Search

ND4BB dataset FAIRification recipe

Version: 2, this recipe is extracted from Version 1

Ingredients

  • Raw Data: AMR Compounds Database

  • Metadata Model

  • Vocabularies and Terminologies

  • Data Format:

    • Excel spreadsheet
PropertyGroup Property Value
  • Tools and Software:

    • Data curation tools: Excel, JAVA
    • FAIRification pipeline tools: KNIME workflow
    • Ontology recommender: ZOOMA, NCBO
    • FAIR assessment: RDA indicator V0.03

Objectives

The current AMR dataset is stored in a local webpage at UNICA. We make the AMR data more accessible by extracting the data to a public repository using machine readable format. Also generic improvement of the FAIR parameters.

Step by Step Process

Dataset description

The AMR database consists of several nested static HTML pages. The information is well structured, results are mainly quantitative numeric data, and for all compounds a complete set of data is available. Thus, it should be easily linkable to other public sources (e.g. PubChem) and a machine-readable data set should be easily created.

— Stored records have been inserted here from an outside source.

(** * State *)

(** [SessionState] as the life engine uses it: the fields it shares with the home
    engine, the scene, the pinned scenario, and its two keys of [scenario_data]. *)
Record LifeState := {
  ls_base : SessionState;
  ls_scene : SceneType;
  ls_scenario_id : string;
  ls_pinned : option PinnedDialogueScenarioRuntimeV3;
  ls_visual_patches : gmap string (list (string * json));
  ls_transition_from : option string
}.

Definition with_base (s : LifeState) (b : SessionState) : LifeState := {|
  ls_base := b; ls_scene := ls_scene s; ls_scenario_id := ls_scenario_id s; ls_pinned := ls_pinned s;
  ls_visual_patches := ls_visual_patches s; ls_transition_from := ls_transition_from s |}.
Definition with_scenario (s : LifeState) (p : PinnedDialogueScenarioRuntimeV3) : LifeState := {|
  ls_base := ls_base s; ls_scene := ls_scene s; ls_scenario_id := ls_scenario_id s; ls_pinned := Some p;
  ls_visual_patches := ls_visual_patches s; ls_transition_from := ls_transition_from s |}.
Definition with_patches (s : LifeState) (v : gmap string (list (string * json))) : LifeState := {|
  ls_base := ls_base s; ls_scene := ls_scene s; ls_scenario_id := ls_scenario_id s; ls_pinned := ls_pinned s;
  ls_visual_patches := v; ls_transition_from := ls_transition_from s |}.
Definition with_transition (s : LifeState) (t : option string) : LifeState := {|
  ls_base := ls_base s; ls_scene := ls_scene s; ls_scenario_id := ls_scenario_id s; ls_pinned := ls_pinned s;
  ls_visual_patches := ls_visual_patches s; ls_transition_from := t |}.

Definition with_task_index (s : SessionState) (i : nat) : SessionState := {|
  runtime_contract_version := runtime_contract_version s; pinned_dialogue_v2 := pinned_dialogue_v2 s;
  task_ids := task_ids s; task_index := i; subgoal_id := subgoal_id s;
  state_version := state_version s; current_turn_id := current_turn_id s;
  ladder := ladder s; notes := notes s; outcome := outcome s |}.

Definition with_ledgers (p : PinnedDialogueScenarioRuntimeV3) (variants : gmap string string)
    (ledgers : gmap string ReasoningLedgerV2) : PinnedDialogueScenarioRuntimeV3 := {|
  pr_scenario_pack_id := pr_scenario_pack_id p; pr_content_version := pr_content_version p;
  pr_source_hash := pr_source_hash p; pr_pack_snapshot := pr_pack_snapshot p;
  pr_active_variant_ids := variants; pr_reasoning_ledgers := ledgers;
  pr_task_note_states := pr_task_note_states p; pr_selector_reason := pr_selector_reason p;
  pr_canary_bucket := pr_canary_bucket p |}.
Definition with_note_states (p : PinnedDialogueScenarioRuntimeV3)
    (n : gmap string PinnedDialogueTaskNoteStateV3) : PinnedDialogueScenarioRuntimeV3 := {|
  pr_scenario_pack_id := pr_scenario_pack_id p; pr_content_version := pr_content_version p;
  pr_source_hash := pr_source_hash p; pr_pack_snapshot := pr_pack_snapshot p;
  pr_active_variant_ids := pr_active_variant_ids p; pr_reasoning_ledgers := pr_reasoning_ledgers p;
  pr_task_note_states := n; pr_selector_reason := pr_selector_reason p;
  pr_canary_bucket := pr_canary_bucket p |}.

(** [_value_lookup_key] *)
Definition value_lookup_key (v : CanonicalValueV2) : string :=
  match primitive v with
  | PV_bool b => if b then "true" else "false"
  | PV_str s => s
  | PV_num n => py_num_str n
  | PV_list _ => ""
  end.

(** [_merge_visual_data] *)
Definition merge_visual_data (v : VisualContract) (patch : option (list (string * json))) : VisualContract :=
  {| vc_type := vc_type v;
     vc_data := fold_left (fun d kv => dict_set kv.1 kv.2 d) (default [] patch) (vc_data v) |}.

Section life.
Context `{Digest} `{!Nfc} `{!SpeechPort}.
Implicit Types (s : LifeState) (p : LifeTaskPackV2) (lg : ReasoningLedgerV2) (t : TurnSemantics).

(** * The pinned state *)

Definition resolve_scenario s : res (LifeScenarioPackV2 * PinnedDialogueScenarioRuntimeV3) :=
  pinned ← or_raise (ls_pinned s) (ValueError "verdict-v1 life conversation has no scenario snapshot");
  scenario ← resolve_life_scenario_runtime_v3 pinned;
  _ ← raise_if (negb (bool_decide (sc_scene scenario = ls_scene s)
                      && bool_decide (sc_scenario_id scenario = ls_scenario_id s)))
        (ValueError "pinned life scenario failed identity validation");
  _ ← raise_if (negb (bool_decide (map ts_task_id (sc_task_stages scenario) = task_ids (ls_base s))))
        (ValueError "pinned life scenario task order changed");
  Ok (scenario, pinned).

Definition life_incomplete : pyexn := ValueError "pinned life task runtime is incomplete".

Definition resolve_life_state s : res (LifeTaskPackV2 * PinnedLifeTaskSnapshotV2 * ReasoningLedgerV2) :=
  _ ← raise_if (bool_decide (runtime_contract_version (ls_base s) <> VERDICT_V1))
        (ValueError "legacy conversation cannot enter life V2 engine");
  resolved ← resolve_scenario s;
  let '(scenario, pinned) := resolved in
  task_id ← current_task_id (ls_base s);
  stage ← stage_by_task_id scenario task_id;
  variant_id ← or_raise (pr_active_variant_ids pinned !! task_id) life_incomplete;
  pack ← or_raise (variant stage variant_id) life_incomplete;
  stored ← or_raise (pr_reasoning_ledgers pinned !! task_id) life_incomplete;
  ledger ← reload_ledger stored;
  snapshot ← pin_life_task_pack_v2 pack;
  _ ← reasoning_completion_v2 (LifeSnapshot snapshot) ledger;
  Ok (pack, snapshot, ledger).

Definition store_life_ledger s lg : res LifeState :=
  pinned ← or_raise (ls_pinned s) (ValueError "missing life scenario runtime");
  task_id ← current_task_id (ls_base s);
  Ok (with_scenario s (with_ledgers pinned (pr_active_variant_ids pinned)
        (<[task_id := lg]> (pr_reasoning_ledgers pinned)))).

(** * Questions *)

(** [for l3_plan in plans: if l3_plan.targets[0] in ordered: return ...] *)
Fixpoint first_open_plan (ordered : list TargetRefV2) (plans : list QuestionPlanV2) : res (option TargetRefV2) :=
  match plans with
  | [] => Ok None
  | plan :: rest => t ← plan_target plan;
                    if memb t ordered then Ok (Some t) else first_open_plan ordered rest
  end.

Definition life_targets (level : ExpressionLevel) p lg : res (list TargetRefV2) :=
  snapshot ← pin_life_task_pack_v2 p;
  completion ← reasoning_completion_v2 (LifeSnapshot snapshot) lg;
  let ordered := remaining_targets (qp_targets (lt_initial_question p)) completion in
  if memb level [L4; L0] then Ok ordered
  else
    match find_first (is_partial_target lg) ordered with
    | Some t => Ok [t]
    | None =>
        l3 ← first_open_plan ordered (if decide (level = L3) then lt_l3_plans p else []);
        match l3 with
        | Some t => Ok [t]
        | None =>
            match first_open ordered (map ll2_target (lt_l2_plans p)) with
            | Some t => Ok [t]
            | None => Ok (take 1 ordered)
            end
        end
    end.

Definition life_l2_plan_for_targets p (targets : list TargetRefV2) : res LifeL2ChoicePlanV2 :=
  or_raise (find_first (fun q => memb (target_pair (ll2_target q)) (map target_pair targets)) (lt_l2_plans p))
    (ValueError "life pack has no L2 plan for the remaining target").

Definition life_active_l2_plan s p lg : res LifeL2ChoicePlanV2 :=
  match find_first (fun q => bool_decide (ll2_plan_id q = subgoal_id (ls_base s))) (lt_l2_plans p) with
  | Some plan => Ok plan
  | None => targets ← life_targets (expression_level (ladder (ls_base s))) p lg;
            life_l2_plan_for_targets p targets
  end.

Definition life_slot_for_purpose p (u : CopyPurpose) : res CopySlotV2 :=
  or_raise (find_first (fun c => bool_decide (cs_purpose c = u)) (lt_copy_slots p)) StopIteration.

Definition life_joint_question p (targets : list TargetRefV2) (intro action : CopySlotV2) : QuestionContract :=
  let plan := lt_l0_joint_plan p in {|
  qc_targets := targets; qc_fallback := cs_reviewed_fallback intro;
  qc_input := {|
    ic_kind := IK_JOINT; ic_placeholder := None; ic_choices := [];
    ic_target_slots := map target_key targets; ic_submit_label := Some (ljp_button_label plan);
    ic_config := CFG_joint (ljp_input_config plan) (cs_reviewed_fallback action) (ljp_action_id plan)
                   (joint_completion_values (ljp_completion_values plan)) |};
  qc_copy_slot := Some intro |}.

Definition life_l2_question (plan : LifeL2ChoicePlanV2) (slot : CopySlotV2) : QuestionContract := {|
  qc_targets := [ll2_target plan]; qc_fallback := cs_reviewed_fallback slot;
  qc_input := {|
    ic_kind := IK_CHOICES; ic_placeholder := None;
    ic_choices := map (fun c => {| co_id := lch_choice_id c; co_label := lch_label c;
                                   co_image_url := lch_image_url c; co_disabled := Some (lch_disabled c) |})
                    (ll2_choices plan);
    ic_target_slots := [target_key (ll2_target plan)]; ic_submit_label := Some (ll2_submit_label plan);
    ic_config := CFG_plan (ll2_plan_id plan) (ll2_input_config plan) |};
  qc_copy_slot := Some slot |}.

Definition life_question_contract s p lg : res (LifeState * QuestionContract) :=
  let b := ls_base s in
  if decide (ss_status (outcome b) = COMPLETED) then
    Ok (s, {| qc_targets := []; qc_fallback := ""; qc_input := no_input; qc_copy_slot := None |})
  else
    let level := expression_level (ladder b) in
    targets ← life_targets level p lg;
    match level with
    | L0 =>
        intro ← life_slot_for_purpose p l0_intro;
        action ← life_slot_for_purpose p l0_action;
        Ok (with_base s (with_subgoal (with_ladder b (with_hint (ladder b) H3)) "l0.joint"),
            life_joint_question p targets intro action)
    | L2 =>
        plan ← life_l2_plan_for_targets p targets;
        slot ← or_raise (find_first (fun c => bool_decide (cs_copy_slot c = ll2_copy_slot plan))
                           (lt_copy_slots p)) StopIteration;
        Ok (with_base s (with_subgoal b (ll2_plan_id plan)), life_l2_question plan slot)
    | L3 =>
        plan ← l3_plan_by_key (map target_key targets) (lt_l3_plans p);
        question ← l3_question plan;
        Ok (with_base s (with_subgoal b (qp_plan_id plan)), question)
    | L4 | L1 =>
        out ← free_text_question (lt_initial_question p) (lt_l3_plans p) targets;
        Ok (with_base s (with_subgoal b out.1), out.2)
    end.

Definition life_initial_help_question p (question : QuestionContract) : res QuestionContract :=
  slot ← life_slot_for_purpose p initial_help;
  Ok {| qc_targets := cs_targets slot; qc_fallback := cs_reviewed_fallback slot;
        qc_input := {|
          ic_kind := ic_kind (qc_input question); ic_placeholder := ic_placeholder (qc_input question);
          ic_choices := ic_choices (qc_input question);
          ic_target_slots := map target_key (cs_targets slot);
          ic_submit_label := ic_submit_label (qc_input question);
          ic_config := ic_config (qc_input question) |};
        qc_copy_slot := Some slot |}.

(** * Responses *)

Definition update_values (l : list LifeFactUpdateV2) : list (string * CanonicalValueV2) :=
  fold_left (fun d u => dict_set (lu_fact_id u) (lu_value u) d) l [].

Definition life_choice_semantics s p (snapshot : PinnedLifeTaskSnapshotV2) lg (response : ChildResponse)
    : res TurnSemantics :=
  _ ← raise_if (bool_decide (expression_level (ladder (ls_base s)) <> L2))
        (ValueError "life choice response is not valid outside L2");
  plan ← life_active_l2_plan s p lg;
  chosen ← match cr_choice_ids response with
           | [c] => Ok c
           | _ => Raise (ValueError "life L2 response requires exactly one choice")
           end;
  choice ← match find_first (fun c => bool_decide (lch_choice_id c = chosen)) (ll2_choices plan) with
           | Some c => if lch_disabled c
                       then Raise (ValueError "choice_id is unavailable in the pinned life plan") else Ok c
           | None => Raise (ValueError "choice_id is unavailable in the pinned life plan")
           end;
  let effect := lch_effect choice in
  let correct := bool_decide (le_verdict effect = choice_correct) in
  result ← (if correct then
              apply_structured_progress_v2 (LifeSnapshot snapshot) lg (update_values (le_fact_updates effect))
                (le_relation_ids effect) (cr_turn_id response) SRC_choice
            else unchanged_result (LifeSnapshot snapshot) lg);
  semantic ← choice_understanding correct (bool_decide (target_kind (ll2_target plan) = KIND_fact));
  Ok (choice_result semantic result correct
        (match le_visual_patch effect with [] => None | v => Some v end)).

To get a good understanding of the AMR dataset, the AMR metadata shall be extracted. The AMR metadata includes four types of metadata: structural metadata, administrative metadata, and descriptive metadata. The structural metadata describes the structure of the dataset, for examples, column names and/or IDs. Administrative metadata contains the author, organization, and other provenance information. The descriptive metadata includes the procedure, usually protocols, in generating the experimental results. The descriptive metadata is always stored in a free-text format without data structure.

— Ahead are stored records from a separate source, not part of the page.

Lemma pinned_storable sc pr : pinned_ok sc pr -> active_storable sc pr -> scenario_runtime pr = Ok pr.
Proof.
  intros Hok Hst. pose proof Hok as [Hv _ Hid Hsel Hvs Hls Hns Ht].
  pose proof (scenario_validated _ Hv) as Hc. apply andb_true_iff in Hsel as [Hreason Hbucket].
  assert (Hsize : forall A (m : gmap string A), task_scope sc m -> 1 <= size m <= 4).
  { intros A m Hm. pose proof (sf_count _ Hc) as Hn.
    rewrite <- (size_dom (D := gset string)), (scope_dom sc m Hm), size_list_to_set by apply Hc.
    by rewrite length_map. }
  unfold scenario_runtime. injection Hid as -> -> ->. rewrite each_total.
  2:{ intros [t n] Hkv%elem_of_map_to_list. simpl.
      assert (t ∈ map ts_task_id (sc_task_stages sc)) as (st & -> & Hin)%list_elem_of_fmap by (apply Hns; eauto).
      destruct (Ht st Hin) as (p & lg & n' & [_ _ Hn Hf Hno]). rewrite Hkv in Hn. injection Hn as <-.
      by rewrite (notes_storable p lg n). }
  cbn [mbind res_bind]. destruct (sf_identity _ Hc) as [-> ->].
  rewrite Hreason, Hbucket. unfold life_scenario_hash_v2. rewrite hexdigest_format.
  rewrite !bool_decide_eq_true_2 by (auto || by rewrite !scope_dom with (sc := sc)).
  rewrite (proj2 (forallb_forall _ _)); [done|]. intros [t v] Hkv%list_elem_of_In%elem_of_map_to_list. simpl.
  assert (t ∈ map ts_task_id (sc_task_stages sc)) as (st & -> & Hin)%list_elem_of_fmap by (apply Hvs; eauto).
  destruct (Ht st Hin) as (p & lg & n' & [(v' & Hv' & Hp) _ _ _ _]). rewrite Hkv in Hv'. injection Hv' as <-.
  by rewrite (sf_ids _ Hc st Hin), (Hst st v).
Qed.

(** [pr'] is [pr] but for task [t]. *)
Record same_elsewhere (t : string) pr pr' : Prop := {
  se_fields : (pr_pack_snapshot pr', pr_scenario_pack_id pr', pr_content_version pr', pr_source_hash pr',
               pr_selector_reason pr', pr_canary_bucket pr')
    = (pr_pack_snapshot pr, pr_scenario_pack_id pr, pr_content_version pr, pr_source_hash pr,
       pr_selector_reason pr, pr_canary_bucket pr);
  se_variants i : i <> t -> pr_active_variant_ids pr' !! i = pr_active_variant_ids pr !! i;
  se_ledgers i : i <> t -> pr_reasoning_ledgers pr' !! i = pr_reasoning_ledgers pr !! i;
  se_notes i : i <> t -> pr_task_note_states pr' !! i = pr_task_note_states pr !! i
}.

Lemma task_at_elsewhere t pr pr' st p lg n :
  same_elsewhere t pr pr' -> ts_task_id st <> t -> task_at pr' st p lg n <-> task_at pr st p lg n.
Proof.
  intros [_ Hv Hl Hn] Ht. specialize (Hv _ Ht). specialize (Hl _ Ht). specialize (Hn _ Ht).
  split; intros [? ? ? ? ?]; split; congruence || done || (by rewrite <- Hv) || (by rewrite Hv).
Qed.

Lemma pinned_update sc pr pr' st p lg n :
  pinned_ok sc pr -> st ∈ sc_task_stages sc -> same_elsewhere (ts_task_id st) pr pr' ->
  task_at pr' st p lg n -> pinned_ok sc pr'.
Proof.
  intros [Hv Hpay Hid Hsel Hvs Hls Hns Ht] Hst Hse Hat. pose proof Hse as [Hf Hv' Hl' Hn'].
  assert (Hscope : forall A (m m' : gmap string A), task_scope sc m -> is_Some (m' !! ts_task_id st) ->
    (forall i, i <> ts_task_id st -> m' !! i = m !! i) -> task_scope sc m').
  { intros A m m' Hm Hs Heq i. destruct (decide (i = ts_task_id st)) as [->|Hne]; [|rewrite Heq by done; apply Hm].
    split; [intros _|done]. by apply list_elem_of_fmap_2. }
  injection Hf as Hf1 Hf2 Hf3 Hf4 Hf5 Hf6. split; [done|congruence|congruence|by rewrite Hf5, Hf6|..].
  - eapply Hscope; [exact Hvs| |done]. destruct (ta_variant _ _ _ _ _ Hat) as (v & -> & _). eauto.
  - eapply Hscope; [exact Hls| |done]. rewrite (ta_ledger _ _ _ _ _ Hat). eauto.
  - eapply Hscope; [exact Hns| |done]. rewrite (ta_notes _ _ _ _ _ Hat). eauto.
  - intros st' Hst'. destruct (decide (ts_task_id st' = ts_task_id st)) as [He|Hne].
    + apply (stage_same sc) in He as ->; try done; [eauto|by apply scenario_validated].
    + destruct (Ht st' Hst') as (p' & lg' & n' & Ha). exists p', lg', n'. by eapply task_at_elsewhere.
Qed.

(** * Pinning *)

Lemma default_keys sc : map fst (rev (map (fun st => (ts_task_id st, ts_default_variant_id st)) (sc_task_stages sc)))
  = rev (map ts_task_id (sc_task_stages sc)).
Proof. by rewrite map_rev, map_map. Qed.

Lemma default_lookup sc st : scenario_contract sc -> st ∈ sc_task_stages sc ->
  default_variants sc !! ts_task_id st = Some (ts_default_variant_id st).
Proof.
  intros Hc Hin. unfold default_variants. apply elem_of_list_to_map.
  - rewrite default_keys. apply NoDup_ListNoDup, List.NoDup_rev, NoDup_ListNoDup, Hc.
  - apply list_elem_of_In. rewrite <- in_rev. apply list_elem_of_In, list_elem_of_fmap. eauto.
Qed.

Lemma default_scope sc : scenario_contract sc -> task_scope sc (default_variants sc).
Proof.
  intros Hc i. split.
  - intros [v Hv]. unfold default_variants in Hv. apply elem_of_list_to_map_2 in Hv.
    apply list_elem_of_In in Hv. rewrite <- in_rev in Hv. apply list_elem_of_In, list_elem_of_fmap in Hv as (st & [= -> ->] & Hst).
    by apply list_elem_of_fmap_2.
  - intros (st & -> & Hst)%list_elem_of_fmap. rewrite default_lookup by done. eauto.
Qed.

Lemma empty_ledgers_total sc : scenario_contract sc ->
  exists ls, empty_ledgers sc (default_variants sc) = Ok ls /\ task_scope sc ls /\
    forall st, st ∈ sc_task_stages sc -> exists p lg, variant st (ts_default_variant_id st) = Some p
      /\ empty_life_task_ledger_v3 p = Ok lg /\ ls !! ts_task_id st = Some lg.
Proof.
  intros Hc. unfold empty_ledgers. set (f := fun kv : string * string => _).
  set (made := fun st y => exists p lg, variant st (ts_default_variant_id st) = Some p
    /\ empty_life_task_ledger_v3 p = Ok lg /\ y = (ts_task_id st, lg)).
  assert (Hkv : forall kv, kv ∈ map_to_list (default_variants sc) ->
    exists st y, st ∈ sc_task_stages sc /\ kv.1 = ts_task_id st /\ f kv = Ok y /\ made st y).
  { intros [t v] Ht%elem_of_map_to_list. pose proof (mk_is_Some _ _ Ht) as Hs.
    apply (default_scope sc Hc) in Hs. apply list_elem_of_fmap in Hs as (st & -> & Hst).
    rewrite default_lookup in Ht by done. injection Ht as <-.
    destruct (sf_default _ Hc st Hst) as [[p Hp] _]. destruct (sf_variant _ Hc st _ p Hst Hp) as [Hv _].
    destruct (empty_life_frame p Hv) as (lg & Hlg & _). exists st, (ts_task_id st, lg).
    do 2 (split; [done|]). split; [|by exists p, lg].
    destruct (proj1 (list_elem_of_lookup _ _) Hst) as [i Hi]. unfold f. simpl.
    rewrite (stage_by_index _ _ _ Hc Hi). cbn [mbind res_bind]. rewrite Hp. cbn [or_raise mbind res_bind].
    by rewrite Hlg. }
  destruct (mapR_total f (map_to_list (default_variants sc))) as [l Hl].
  { intros kv (st & y & _ & _ & -> & _)%Hkv. eauto. }
  rewrite Hl. cbn [mbind res_bind]. eexists. split; [done|].
  assert (Hkeys : map fst l = map fst (map_to_list (default_variants sc))).
  { eapply mapR_proj; [|exact Hl]. intros kv y Hy. unfold f in Hy. by res_inv. }
  assert (Hnd : NoDup (map fst l)) by (rewrite Hkeys; apply NoDup_fst_map_to_list).
  assert (Hlook : forall st, st ∈ sc_task_stages sc -> exists p lg, variant st (ts_default_variant_id st) = Some p
    /\ empty_life_task_ledger_v3 p = Ok lg /\ (list_to_map l : gmap string ReasoningLedgerV2) !! ts_task_id st = Some lg).
  { intros st Hst.
    assert (Hin : (ts_task_id st, ts_default_variant_id st) ∈ map_to_list (default_variants sc))
      by (by apply elem_of_map_to_list, default_lookup).
    apply (mapR_in _ _ _ _ Hl) in Hin as (y & Hy & Hf).
    destruct (Hkv (ts_task_id st, ts_default_variant_id st)) as (st' & y' & Hst' & Ht & Hf' & p & lg & Hp & Hlg & ->);
      [by apply elem_of_map_to_list, default_lookup|].
    simpl in Ht. apply (stage_same sc) in Ht as <-; try done. rewrite Hf in Hf'. injection Hf' as ->.
    exists p, lg. do 2 (split; [done|]). by apply elem_of_list_to_map. }
  split; [|done]. intros i. split.
  - intros [lg Hi%elem_of_list_to_map_2]. apply (default_scope sc Hc).
    apply (list_elem_of_fmap_2 fst) in Hi. simpl in Hi. change (fmap fst l) with (map fst l) in Hi. rewrite Hkeys in Hi.
    apply list_elem_of_fmap in Hi as ([t v] & -> & Hi%elem_of_map_to_list). eauto.
  - intros (st & -> & Hst)%list_elem_of_fmap. destruct (Hlook st Hst) as (_ & lg & _ & _ & ->). eauto.
Qed.

(** The runtime a scenario starts with. *)
Definition start_runtime sc (ls : gmap string ReasoningLedgerV2) (reason : string) (bucket : option Z)
    : PinnedDialogueScenarioRuntimeV3 := {|
  pr_scenario_pack_id := sc_pack_id sc; pr_content_version := sc_content_version sc;
  pr_source_hash := life_scenario_hash_v2 sc; pr_pack_snapshot := sc;
  pr_active_variant_ids := default_variants sc; pr_reasoning_ledgers := ls;
  pr_task_note_states := (fun _ => empty_note_state) <$> default_variants sc;
  pr_selector_reason := reason; pr_canary_bucket := bucket |}.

Figure 1 is an example of the simplified schematic workflow of FAIRification, which includes the extraction, transform, annotation, licensing and identifier assigning process. Due to the limit of time, we ere, we focus on the extraction and annotation of structural metadata, the administrative metadata, descriptive metadata will be added in the future.

alt_text

Figure 1: Schematic workflow of the general FAIRification pipeline. some steps need repetitions (yellow arrows).

Data extraction

Data are extracted using a KNIME workflow, which can visualize the data extraction steps, handle complex data extraction workflows and be easily reproduced.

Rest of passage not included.